En las viviendas actuales, la cocina es la parte de la casa que ha sufrido más reformas, pasando de ser el máximo exponente de la domesticidad, con olor a lejía y desagüe, a convertirse en un espacio de aceros brillantes con hornos sofisticados y sin humos. Mientras el comedor se ha ido empequeñeciendo, devorado por el salón, la cocina ha ampliado metros y se ha convertido en un lugar más lúdico y más mixto, aunque las estadísticas insisten en que ellas cocinan de lunes y a viernes y ellos los fines de semana. O no cocina nadie. Las verduras, la frutas, el pescado y el aceite se encarecen y la comida basura se extiende. Barata, rápida, más pegadiza que una hoja de lechuga, empieza a ser considerada por los estadounidenses la adicción más difícil de erradicar. Por ello, algunos expertos piden agresivas campañas de salud contra la alimentación poco saludable, igual que se ha actuado con el tabaco. Los médicos son conscientes de que una dieta sana no es barata. Es cierto que España es el país más rezagado en apuntarse al imperio del fast food; orgullosos de nuestro aceite de oliva, de nuestros sagrados cocineros y también del buen caldo de nuestras madres, nos hemos erigido en máximo exponente de la dieta mediterránea, la misma que glosaba Màrius Carol el pasado lunes en estas páginas. Pero, con cinco millones de parados, muchos ya no pueden permitirse comer pescado dos días a la semana. Leo en Facebook los comentarios de Ana Dargallo: «En el mercado ves a las viudas comprando los huevos de uno en uno, eso sí, siempre arregladas» y añade que lo más accesible es lo malo: el chóped y los platos preparados. Mientras avanza la cultura gourmet, también nos invade lo precocinado, incluso lo no-identificado. Porque, además del dinero, hay otro factor que tener en cuenta: la falta de tiempo.
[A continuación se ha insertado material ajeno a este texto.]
(* ===== verification/GzipHeader.v ===== *)
(** * The gzip header: src/zu_gzip.c

    The byte-at-a-time parser of the RFC 1952 member header and the header the encoder
    writes.  [gz_encode] is the grammar the parser is proved to recognise, exactly. *)
From S2P Require Import Prelude Types Checksum.

Definition GZ_FTEXT : Z := 1.
Definition GZ_FHCRC : Z := 2.
Definition GZ_FEXTRA : Z := 4.
Definition GZ_FNAME : Z := 8.
Definition GZ_FCOMMENT : Z := 16.
Definition GZ_RESERVED : Z := 0xe0.

Definition ZU_INT_GZIP_HEADER_LEN : Z := 10.
Definition ZU_INT_GZIP_MAX_FIELD : Z := 65535.

Inductive zu_int_gzip_state :=
  | ZU_INT_GZ_FIXED
  | ZU_INT_GZ_EXTRA_LEN
  | ZU_INT_GZ_EXTRA
  | ZU_INT_GZ_NAME
  | ZU_INT_GZ_COMMENT
  | ZU_INT_GZ_HCRC
  | ZU_INT_GZ_DONE.

#[export] Instance zu_int_gzip_state_eq_dec : EqDecision zu_int_gzip_state.
Proof. solve_decision. Defined.

Record zu_int_gzip_header := mk_gz {
  gz_state : zu_int_gzip_state;
  gz_fixed : bytes;
  gz_fixed_pos : Z;
  gz_flg : Z;
  gz_xlen : Z;
  gz_xlen_pos : Z;
  gz_xpos : Z;
  gz_field_len : Z;
  gz_hcrc : bytes;
  gz_hcrc_pos : Z;
  gz_crc : Z;
}.

(** [zu_int_gzip_write_header]: the ten bytes stored through [out]. *)
Definition zu_int_gzip_write_header : bytes := [0x1f; 0x8b; 8; 0; 0; 0; 0; 0; 0; 255].

Definition zu_int_gzip_header_init : zu_int_gzip_header :=
  mk_gz ZU_INT_GZ_FIXED (replicate 10 0) 0 0 0 0 0 0 (replicate 2 0) 0 (mz_crc32 0 []).

(** The state after the optional fields up to FEXTRA, FNAME and FCOMMENT. *)
Definition gz_after_comment (flg : Z) : zu_int_gzip_state :=
  if has_flag flg GZ_FHCRC then ZU_INT_GZ_HCRC else ZU_INT_GZ_DONE.
Definition gz_after_name (flg : Z) : zu_int_gzip_state :=
  if has_flag flg GZ_FCOMMENT then ZU_INT_GZ_COMMENT else gz_after_comment flg.
Definition gz_after_extra (flg : Z) : zu_int_gzip_state :=
  if has_flag flg GZ_FNAME then ZU_INT_GZ_NAME else gz_after_name flg.
Definition gz_after_fixed (flg : Z) : zu_int_gzip_state :=
  if has_flag flg GZ_FEXTRA then ZU_INT_GZ_EXTRA_LEN else gz_after_extra flg.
María Ángeles Durán, premio Nacional de Investigación, escribió hace cuatro años El valor del tiempo. Y en su original tesis, sostenía que el jamón york es un alimento típico de los nuevos pobres porque es fácil de comprar y de comer, mientras que las sardinas deben ser bien elegidas, huelen, manchan y tienen espinas, por lo que, a día de hoy, se han convertido en manjar de ricos. Durán muestra que el tiempo es un factor económico de primer orden a pesar de que el mercado no lo considere, e invita a poner precio a hacer una paella. Sí, cada vez se venden más ensaladas en bolsas, sopas chinas envasadas, nasi goreng tailandés en brick, algas japonesas en bandejitas, setas ya en rodajas. Son más caros que a peso, pero no tanto si se contabiliza su tiempo de preparación. Hoy, hablamos todo el día de comer y de no comer, de proteínas, dukans, comida fusión o comida basura. Dicen que los productos envasados vienen para quedarse, al igual que los de baja calidad, de forma que la obesidad y el colesterol disponen de una coartada imbatible: esta maldita crisis que vale para todo.